### Task requirements
In the records below, one line contains "Definition from_rollback (outcome". Print that line and every line after it exactly, down to the final one.

### Data for this exercise
****

(* ===== verification/Report.v ===== *)
(** * Execution reports (schema-migration/src/coordinator.rs)

    The bounded public projection of an apply or rollback outcome. It loses
    nothing: the direction and the report determine the outcome. *)

From S2P Require Import Prelude Migration Execution Coordinator RollbackCoordinator.
Import Migration Execution Coordinator RollbackCoordinator.

Module Report.

Inductive MigrationExecutionDirection : Set := DirectionApply | DirectionRollback.

Inductive MigrationExecutionStatus : Set :=
| StatusApplied | StatusRolledBack | StatusRetrySafe | StatusRequiresExplicitRecovery.

Inductive MigrationExecutionReportPosition : Set :=
| AtTransactionGroup (ordinal : nat)
| AtBackfillStep (index : nat)
| AtManifestCheckpoint
| AtRollbackStep (ordinal : nat).

Record MigrationExecutionReport : Set := migration_execution_report {
  report_direction : MigrationExecutionDirection;
  report_status : MigrationExecutionStatus;
  report_migration : option MigrationId;
  report_position : option MigrationExecutionReportPosition;
  report_diagnostic : option Diagnostic;
  report_backfills : list MigrationBackfillObservation }.

Definition apply_failure (status : MigrationExecutionStatus) (migration : MigrationId) (position : MigrationExecutionPosition)
    (d : Diagnostic) : MigrationExecutionReport :=
  let position :=
    match position with
    | TransactionGroup value => AtTransactionGroup value
    | BackfillStep value => AtBackfillStep value
    | ManifestCheckpoint => AtManifestCheckpoint
    end in
  migration_execution_report DirectionApply status (Some migration) (Some position) (Some d) [].

Definition rollback_failure (status : MigrationExecutionStatus) (migration : MigrationId) (step_ordinal : nat)
    (d : Diagnostic) : MigrationExecutionReport :=
  migration_execution_report DirectionRollback status (Some migration) (Some (AtRollbackStep step_ordinal)) (Some d) [].

Definition from_apply (outcome : MigrationExecutionOutcome) : MigrationExecutionReport :=
  match outcome with
  | Applied backfills => migration_execution_report DirectionApply StatusApplied None None None backfills
  | RetrySafe migration position d => apply_failure StatusRetrySafe migration position d
  | ExplicitRecovery migration position d => apply_failure StatusRequiresExplicitRecovery migration position d
  end.

Definition from_rollback (outcome : MigrationRollbackOutcome) : MigrationExecutionReport :=
  match outcome with
  | RolledBack backfills => migration_execution_report DirectionRollback StatusRolledBack None None None backfills
  | RollbackRetrySafe migration step_ordinal d => rollback_failure StatusRetrySafe migration step_ordinal d
  | RollbackExplicitRecovery migration step_ordinal d =>
      rollback_failure StatusRequiresExplicitRecovery migration step_ordinal d
  end.

(** Reports determine outcomes, of either direction. *)
Theorem report_faithful :
  Inj (=) (=) from_apply /\ Inj (=) (=) from_rollback /\ forall apply rollback, from_apply apply <> from_rollback rollback.
Proof.
  split; [|split].
  - intros [b|m [] d|m [] d] [b'|m' [] d'|m' [] d']; cbn; by intros [=]; subst.
  - intros [b|m i d|m i d] [b'|m' i' d'|m' i' d']; cbn; by intros [=]; subst.
  - by intros [] [].
Qed.

End Report.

****

### Answer box
Definition from_rollback (outcome : MigrationRollbackOutcome) : MigrationExecutionReport :=
  match outcome with
  | RolledBack backfills => migration_execution_report DirectionRollback StatusRolledBack None None None backfills
  | RollbackRetrySafe migration step_ordinal d => rollback_failure StatusRetrySafe migration step_ordinal d
  | RollbackExplicitRecovery migration step_ordinal d =>
      rollback_failure StatusRequiresExplicitRecovery migration step_ordinal d
  end.

(** Reports determine outcomes, of either direction. *)
Theorem report_faithful :
  Inj (=) (=) from_apply /\ Inj (=) (=) from_rollback /\ forall apply rollback, from_apply apply <> from_rollback rollback.
Proof.
  split; [|split].
  - intros [b|m [] d|m [] d] [b'|m' [] d'|m' [] d']; cbn; by intros [=]; subst.
  - intros [b|m i d|m i d] [b'|m' i' d'|m' i' d']; cbn; by intros [=]; subst.
  - by intros [] [].
Qed.

End Report.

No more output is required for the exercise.